(* ===== verification/Discipline.v ===== *)
(** * Disciplines that every scenario keeps

    Properties of the building blocks (handshakes, assertions, [with] blocks)
    that compose over any scenario: termination; the socket discipline (every
    call is on a socket that is open, and what is opened is closed); the
    timeout discipline (the short timeout is confined to the silence check);
    the budget of connections of a broker process. *)

From Stdlib Require Import ZArith Lia.
From stdpp Require Import base list option strings gmultiset.
From S2P Require Import Prelude PyValues Effects Traces Canned Wire Expect Mosquitto Broker.
From S2P Require Import Connack.
Local Open Scope Z_scope.

(** The system calls unfold to [call] when a rule is looked up. *)
#[export] Hint Transparent new_socket bind getsockname create_connection settimeout
  sendall recv close popen readline read wait terminate sleep print
  send_disconnect connect_v5 with_connection : netz.

#[export] Hint Extern 4 (terminates (match _ with _ => _ end)) => split_computation : netz.
#[export] Hint Extern 4 (emits _ (match _ with _ => _ end)) => split_computation : netz.
#[export] Hint Extern 4 (keeps _ _ (match _ with _ => _ end)) => split_computation : netz.

(** ** Termination *)

Section termination.
  Context {W : Type} `{Platform W} (mp : MqttPackets).

Lemma connect_client_terminates s cid v : terminates (connect_client mp s cid v).
Proof. unfold connect_client. eauto 10 with netz. Qed.

Lemma connect_persistent_terminates s cid p : terminates (connect_persistent_v5 mp s cid p).
Proof. unfold connect_persistent_v5. eauto 10 with netz. Qed.

Lemma connect_terminates b : terminates (connect b).
Proof. unfold connect. eauto 10 with netz. Qed.

Lemma free_port_terminates : terminates free_port.
Proof. unfold free_port. eauto 10 with netz. Qed.

Lemma exit_terminates b raised : terminates (exit b raised).
Proof. unfold exit. eauto 20 with netz. Qed.

Lemma with_broker_terminates {A} exe n ig extra (body : NetzBroker -> M W A) :
    (forall b, terminates (body b)) -> terminates (with_broker exe n ig extra body).
Proof.
    intros Hb. unfold with_broker, init, enter.
    eauto 20 using free_port_terminates, exit_terminates with netz.
Qed.
End termination.

#[export] Hint Resolve connect_client_terminates connect_persistent_terminates
  connect_terminates with_broker_terminates : netz.

(** ** Footprints of the building blocks *)

Lemma emits_weaken {W A} (P Q : event -> Prop) (m : M W A) :
  emits P m -> (forall e, P e -> Q e) -> emits Q m.
Proof.
  intros Hm HPQ. eapply runs_mono; [exact Hm|]. intros o t Ht. by eapply Forall_impl.
Qed.

(** A predicate that holds of every packet event; of every event on an
    established connection. *)
Definition dialogue (P : event -> Prop) : Prop :=
  (forall s d r, P (EvSendall s d r)) /\ (forall s n r, P (EvRecv s n r)).

Definition conversation (P : event -> Prop) : Prop :=
  dialogue P /\ forall s ms r, P (EvSettimeout s ms r).

Lemma conversation_dialogue P : conversation P -> dialogue P.
Proof. by intros [? _]. Qed.

Section footprint.
  Context {W : Type} `{Platform W} (mp : MqttPackets) (P : event -> Prop).
  Context (HP : dialogue P).

Lemma emits_is_recv {A} s (m : M W A) : emits (is_recv s) m -> emits P m.
Proof.
    intros Hm. eapply emits_weaken; [exact Hm|]. intros e (n & r & ->). apply HP.
Qed.

Lemma emits_read_packet s : emits P (read_packet s).
Proof. apply (emits_is_recv s), read_packet_emits. Qed.

Lemma emits_expect_packet s p label : emits P (expect_packet s p label).
Proof. apply (emits_is_recv s), expect_packet_emits. Qed.

Lemma emits_expect_unordered s ps label : emits P (expect_packets_unordered s ps label).
Proof. apply (emits_is_recv s), expect_unordered_emits. Qed.

Lemma emits_expect_no_answer s c : emits P (expect_no_answer s c).
Proof. apply (emits_is_recv s), expect_no_answer_emits. Qed.

Lemma emits_sendall s d : emits P (sendall s d).
Proof. apply emits_call. apply HP. Qed.

Lemma emits_recv s n : emits P (recv s n).
Proof. apply emits_call. apply HP. Qed.

Lemma emits_expect_silence s c : conversation P -> emits P (expect_silence s c).
Proof.
    intros [_ ?]. unfold expect_silence, settimeout. eauto 10 using emits_recv with netz.
Qed.

Lemma emits_connect_client s cid v : emits P (connect_client mp s cid v).
Proof. unfold connect_client. eauto 10 using emits_sendall, emits_read_packet with netz. Qed.

Lemma emits_connect_persistent s cid p : emits P (connect_persistent_v5 mp s cid p).
Proof.
    unfold connect_persistent_v5. eauto 10 using emits_sendall, emits_read_packet with netz.
Qed.
End footprint.

#[export] Hint Resolve conversation_dialogue emits_read_packet emits_expect_packet emits_expect_unordered
  emits_expect_no_answer emits_sendall emits_recv emits_expect_silence emits_connect_client
  emits_connect_persistent : netz.

(** ** The budget of connections

    The monitor starts a budget when a broker is launched, from the
    [--connections] argument of its command line; every accepted connection
    takes one; the driver waits for the process when nothing is left. *)

Definition arg_value (name : string) (args : list string) : option Z :=
  arg ← List.find (fun a => startswith a name) args;
  Z.of_int <$> DecimalString.NilZero.int_of_string (removeprefix arg name).

Definition budget_step (x : option Z) (e : event) : option (option Z) :=
  match e with
  | EvPopen cmd (inr _) =>
      match x with
      | None => Some <$> arg_value "--connections=" (tail cmd)
      | Some _ => None
      end
  | EvConnect _ _ _ (inr _) =>
      match x with
      | Some n => if decide (0 < n) then Some (Some (n - 1)) else None
      | None => None
      end
  | EvWait _ _ _ =>
      match x with
      | Some n => if decide (n = 0) then Some None else None
      | None => None
      end
  | _ => Some x
  end.

Definition is_connect (e : event) : bool :=
  match e with EvConnect _ _ _ (inr _) => true | _ => false end.

(** A connection that was refused, and the events that are no attempt at one. *)
Definition is_refused (e : event) : bool :=
  match e with EvConnect _ _ _ (inl _) => true | _ => false end.

Definition dialless (e : event) : Prop :=
  match e with EvConnect _ _ _ _ => False | _ => True end.

#[export] Hint Extern 0 (dialless _) => exact I : netz.

Definition is_popen (e : event) : bool :=
  match e with EvPopen _ (inr _) => true | _ => false end.

(** Neither launches a process nor waits for one. *)
Definition in_session (e : event) : Prop :=
  match e with EvPopen _ _ | EvWait _ _ _ => False | _ => True end.

Lemma count_connect_nonneg f t : 0 <= count f t.
Proof. apply len_nonneg. Qed.

Lemma budget_session t n :
  Forall in_session t -> count is_connect t <= n ->
  watch budget_step (Some n) t = Some (Some (n - count is_connect t)).
Proof.
  revert n. induction t as [|e t IH]; intros n Hs Hn; simpl.
  { change (count is_connect []) with 0. by rewrite Z.sub_0_r. }
  apply Forall_cons_1 in Hs as [He Hs].
  change (e :: t) with ([e] ++ t) in Hn |- *. rewrite count_app in *.
  pose proof (count_connect_nonneg is_connect t) as Hc.
  destruct (is_connect e) eqn:Hce.
  - destruct e as [| | |host port ms [|s]| | | | | | | | | | |]; try done.
    change (count is_connect [_]) with 1 in *. simpl. rewrite decide_True by lia.
    rewrite IH by (done || lia). f_equal. f_equal. lia.
  - assert (count is_connect [e] = 0) as Hc0 by (apply count_none; by repeat constructor).
    rewrite Hc0 in *. rewrite Z.add_0_l in *.
    replace (budget_step (Some n) e) with (Some (Some n)); [by apply IH|].
    by destruct e as [| | |host port ms [|s]| | | | | | | | | | |].
Qed.

Lemma command_connections b :
  arg_value "--connections=" (tail (command b)) = Some b.(connections).
Proof.
  unfold arg_value, command. simpl tail. unfold List.find.
  change (startswith ("--bind=127.0.0.1:" +:+ _) "--connections=") with false.
  rewrite startswith_app. cbn [mbind option_bind].
  rewrite removeprefix_app. apply parse_str_int.
Qed.

Section budget.
  Context {W : Type} `{Platform W}.

Lemma costs_connect b : costs is_connect 1 (connect b).
Proof.
    apply runs_bind, runs_call. intros w [e|s] w' _; simpl; [done|].
    apply runs_bind, runs_call. intros v [e|[]] v' _; simpl; [done|].
    by apply runs_ret.
Qed.

Lemma costs_with_connection {A} b (body : sock -> M W A) n :
    (forall s, costs is_connect n (body s)) ->
    costs is_connect (1 + n) (with_connection b body).
Proof. intros Hb. by apply costs_with_socket; [| apply costs_connect|]. Qed.

(** In a passing run of [with_broker] the body has used the whole budget:
    what the command line announced is what was opened. *)
Definition budgeted {A} (m : M W A) : Prop :=
    runs m (fun o t => forall a, o = Ok a -> watch budget_step None t = Some None).
(** ** [updateGrandfatheredMappings] *)

(** One [if]/[else if] branch of the generated function: the language and
    the variant it tests, and the assignments of its body. *)
Record GrandfatheredBranch : Type := {
  tag_language : string;
  tag_variant : string;
  modern_language : string;
  modern_script : option string;
  modern_region : option string;
  modern_variants : option (list string);
  modern_privateuse : option string
}.

(** One round of the loop of [writeGrandfatheredMappingsFunction]. *)
Definition grandfathered_branch (tag modern : string) : result GrandfatheredBranch :=
  match re_unicode_locale_id tag with
  | None => Raise AssertionError
  | Some tag_match =>
      if bool_decide (group_script tag_match ≠ None) then Raise AssertionError
      else if bool_decide (group_region tag_match ≠ None) then Raise AssertionError
      else
        match group_variants tag_match with
        | None => Raise AssertionError
        | Some tag_variants =>
            if bool_decide (group_privateuse tag_match ≠ None) then Raise AssertionError
            else
              match tag_variants with
              | [tag_variant] =>
                  match re_unicode_locale_id modern with
                  | None => Raise AssertionError
                  | Some modern_match =>
                      Ok {| tag_language := group_language tag_match;
                            tag_variant := tag_variant;
                            modern_language := group_language modern_match;
                            modern_script := group_script modern_match;
                            modern_region := group_region modern_match;
                            modern_variants := sorted id <$> group_variants modern_match;
                            modern_privateuse := group_privateuse modern_match |}
                  end
              | _ => Raise AssertionError
              end
        end
  end.

Fixpoint grandfathered_branches (items : list (string * string))
  : result (list GrandfatheredBranch) :=
  match items with
  | [] => Ok []
  | (tag, modern) :: rest =>
      b ← grandfathered_branch tag modern;
      bs ← grandfathered_branches rest;
      Ok (b :: bs)
  end.

(** The branches [writeGrandfatheredMappingsFunction] writes, or the
    assertion that stops it. *)
Definition writeGrandfatheredMappingsFunction
    (grandfathered_mappings : gmap string string)
  : result (list GrandfatheredBranch) :=
  grandfathered_branches (sorted_items grandfathered_mappings).

(** The early [return] of the generated function. *)
Definition not_grandfathered_shape (tag : Tag.t) : bool :=
  bool_decide (Tag.script tag ≠ None)
  || bool_decide (Tag.region tag ≠ None)
  || bool_decide (List.length (Tag.variants tag) ≠ 1)
  || bool_decide (List.length (Tag.extensions tag) ≠ 0)
  || bool_decide (Tag.privateuse tag ≠ None).

Definition branch_applies (tag : Tag.t) (b : GrandfatheredBranch) : bool :=
  bool_decide (Tag.language tag = tag_language b)
  && bool_decide (Tag.variants tag !! 0 = Some (tag_variant b)).

Definition branch_body (b : GrandfatheredBranch) (tag : Tag.t) : Tag.t :=
  let tag := Tag.set_language (modern_language b) tag in
  let tag :=
    match modern_script b with
    | Some _ => Tag.set_script (modern_script b) tag
    | None => tag
    end in
  let tag :=
    match modern_region b with
    | Some _ => Tag.set_region (modern_region b) tag
    | None => tag
    end in
  let tag :=
    match modern_variants b with
    | Some vs => Tag.set_variants vs tag
    | None => Tag.set_variants [] tag
    end in
  match modern_privateuse b with
  | Some _ => Tag.set_privateuse (modern_privateuse b) tag
  | None => tag
  end.

Definition updateGrandfatheredMappings (branches : list GrandfatheredBranch)
    (tag : Tag.t) : Tag.t :=
  if not_grandfathered_shape tag then tag
  else
    match List.find (branch_applies tag) branches with
    | Some b => branch_body b tag
    | None => tag
    end.

(** ** [canonicalize] *)

(** The branch of the generated [updateGrandfatheredMappings] that runs for
    a tag, if there is one. *)
Definition grandfathered_branch_of (branches : list GrandfatheredBranch)
    (tag : Tag.t) : option GrandfatheredBranch :=
  if not_grandfathered_shape tag then None
  else List.find (branch_applies tag) branches.

(** Modelled from the spec: the caller that applies the two generated
    functions to a tag is not among the sources. By section 4.1 of the
    specification the grandfathered check (step 1) comes first, and where it
    rewrites a tag it "short-circuits further per-field canonicalization
    only for the fields it rewrites". It always rewrites the language, so
    the language canonicalization (step 2) is left out for such a tag; the
    region canonicalization (step 3) is left out when the replacement has a
    region. A tag the check does not rewrite goes through steps 2 and 3. *)
Definition canonicalize (data : SupplementalData)
    (branches : list GrandfatheredBranch) (tag : Tag.t) : result Tag.t :=
  match grandfathered_branch_of branches tag with
  | Some b =>
      let tag := updateGrandfatheredMappings branches tag in
      match modern_region b with
      | Some _ => Ok tag
      | None => update_region data tag
      end
  | None => updateLocaleIdMappings data tag
  end.

(** ** Further helpers of [writeCLDRLanguageTagLikelySubtagsTest] *)

(** ["-" + x if x else ""] *)
Definition hyphenated (x : option string) : string :=
  match x with
  | Some s => if String.eqb s EmptyString then EmptyString else ("-" ++ s)%string
  | None => EmptyString
  end.

Definition bcp47 (tag : LangTag) : string :=
  let '(language, script, region) := tag in
  (language ++ hyphenated script ++ hyphenated region)%string.

Section LikelyCanonical.

Variable data : SupplementalData.

Definition likely_canonical (from_tag to_tag : LangTag) : result LangTag :=
  (* Canonicalize the input tag. *)
  from_tag ← canonical data from_tag;
  (* Update the expected result if necessary. *)
  let to_tag :=
    match likelySubtags data !! from_tag with
    | Some to_tag' => to_tag'
    | None => to_tag
    end in
  (* Canonicalize the expected output. *)
  to_canonical ← canonical data to_tag;
  (* Sanity check: This should match the result of |addLikelySubtags|. *)
  maximized ← addLikelySubtags data from_tag;
  if decide (to_canonical = maximized) then Ok to_canonical
  else Raise AssertionError.

End LikelyCanonical.

(** ** The complex region mappings of [readSupplementalData] *)

(** The last loop of [readSupplementalData], which splits the territory
    aliases with several replacement regions into simple and complex region
    mappings. [likely_subtags.items()] is a list, in the order in which the
    dictionary yields its items; a replacement list is never empty ([split]
    returns at least one string) and is kept as its first region and the
    rest. *)
Section ComplexRegionMappings.

Variable likely_subtags_items : list (LangTag * LangTag).

(** Find all likely subtag entries which don't already contain a region
    subtag and whose target region is in the list of replacement regions. *)
Definition region_likely_subtags (replacements : list string) : list Replacement :=
  omap
    (fun item : LangTag * LangTag =>
       let '((from_language, from_script, from_region), (_, _, to_region)) := item in
       match from_region, to_region with
       | None, Some to_region =>
           if bool_decide (to_region ∈ replacements)
           then Some (from_language, from_script, to_region)
           else None
       | _, _ => None
       end)
    likely_subtags_items.

(** Find all likely subtag entries whose region matches the default
    region. *)
Definition default_replacements (default : string) (entries : list Replacement)
  : list (string * option string) :=
  (fun v : Replacement => (v.1.1, v.1.2))
    <$> List.filter (fun v : Replacement => bool_decide (v.2 = default)) entries.

(** And finally find those entries which don't use the default region. *)
Definition non_default_replacements (default : string)
    (entries : list Replacement) : list Replacement :=
  List.filter
    (fun v : Replacement =>
       negb (bool_decide ((v.1.1, v.1.2) ∈ default_replacements default entries)))
    entries.

(** The entry of [complex_region_mappings_final] for one territory alias;
    [None] when the alias goes to the simple region mappings. *)
Definition complex_region_entry (replacements : string * list string)
  : option (string * list Replacement) :=
  let default := replacements.1 in
  let entries := region_likely_subtags (replacements.1 :: replacements.2) in
  match non_default_replacements default entries with
  | [] => None
  | non_default => Some (default, non_default)
  end.

Definition complex_region_mappings_final
    (complex_region_mappings : gmap string (string * list string))
  : gmap string (string * list Replacement) :=
  omap complex_region_entry complex_region_mappings.

(** [region_mappings] after the loop: the aliases without non-default
    replacements are entered with their default region. *)
Definition region_mappings_final (region_mappings : gmap string string)
    (complex_region_mappings : gmap string (string * list string))
  : gmap string string :=
  omap (fun replacements : string * list string =>
          match complex_region_entry replacements with
          | None => Some replacements.1
          | Some _ => None
          end)
       complex_region_mappings
  ∪ region_mappings.

End ComplexRegionMappings.

(** ** [partition] and [updateBackzoneLinks] *)

Definition innerPartition {A : Type} (pred : A → bool) (it : list A)
  : list A * list A :=
  (List.filter pred it, List.filter (fun x => negb (pred x)) it).

(** [partition] for at least one predicate: the tuple of the elements for
    which the first predicate holds and of the others, split by the
    remaining predicates. *)
Fixpoint partition_tuple {A : Type} (predicate : A → bool)
    (predicates : list (A → bool)) (iterable : list A) : list (list A) :=
  let '(lhs, rhs) := innerPartition predicate iterable in
  match predicates with
  | [] => [lhs; rhs]
  | predicate' :: predicates' =>
      lhs :: partition_tuple predicate' predicates' rhs
  end.

(** [partition(iterable, *predicates)]; without a predicate the iterable
    itself is returned, and no tuple. *)
Definition partition {A : Type} (iterable : list A)
    (predicates : list (A → bool)) : list A + list (list A) :=
  match predicates with
  | [] => inl iterable
  | predicate :: predicates' =>
      inr (partition_tuple predicate predicates' iterable)
  end.

(** ** Time zones *)

(** A [Zone] has a name and a file name, and is equal to another zone and
    hashed by its name alone. A set of zones is the map from the names of
    its elements to their file names; a dictionary keyed by zones is the map
    from the name of a key to the file name of the key and the value. *)
Abbreviation Zones := (gmap string string).
Abbreviation Links := (gmap string (string * string)).

(** [dict(pairs)] for pairs of a zone and a value: a later pair replaces
    the value of an earlier one with an equal key, and the key stays. *)
Definition dict {V : Type} (pairs : list (string * (string * V)))
  : gmap string (string * V) :=
  fold_left
    (fun d pair =>
       match d !! pair.1 with
       | Some (filename, _) => <[pair.1 := (filename, pair.2.2)]> d
       | None => <[pair.1 := pair.2]> d
       end)
    pairs ∅.

(** [updateBackzoneLinks], with the zones and links read from the backzone
    file as arguments. *)
Definition updateBackzoneLinks (backzoneZones : Zones) (backzoneLinks : Links)
    (links : Links) : Links :=
  match
    partition
      (map_to_list links)
      [ (* Link not changed in backzone. *)
        (fun zone_target : string * (string * string) =>
           bool_decide (backzoneLinks !! zone_target.1 = None)
           && bool_decide (backzoneZones !! zone_target.1 = None));
        (* Link has a new target. *)
        (fun zone_target : string * (string * string) =>
           bool_decide (is_Some (backzoneLinks !! zone_target.1))) ]
  with
  | inr [stableZones; updatedLinks; updatedZones] =>
      (* Keep stable zones and links with updated target. *)
      dict (stableZones
            ++ omap (fun zone_target : string * (string * string) =>
                       (fun target : string * string =>
                          (zone_target.1, (zone_target.2.1, target.2)))
                       <$> backzoneLinks !! zone_target.1)
                 updatedLinks)
  | _ => ∅
  end.

(** The functions below stop on a [RuntimeError]; [None] stands for it. *)

(** Validate the zone and link entries. *)
Definition validateTimeZones (zones : Zones) (links : Links) : option unit :=
  let linkZones : gset string := dom links in
  let intersect := linkZones ∩ dom zones in
  if bool_decide (intersect ≠ ∅) then None
  else
    let zoneNames : gset string := dom zones in
    let linkTargets : gset string := map_img (snd <$> links) in
    if bool_decide (linkTargets ⊆ zoneNames) then Some () else None.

################

* [Exercise directions] Only the lines above starting at the line that holds "Definition is_connect (e" and ending at the line that holds "match e with EvConnect _ _ _ (inl" are to be repeated, exactly and in full.

* [Task response]
Definition is_connect (e : event) : bool :=
  match e with EvConnect _ _ _ (inr _) => true | _ => false end.

(** A connection that was refused, and the events that are no attempt at one. *)
Definition is_refused (e : event) : bool :=
  match e with EvConnect _ _ _ (inl _) => true | _ => false end.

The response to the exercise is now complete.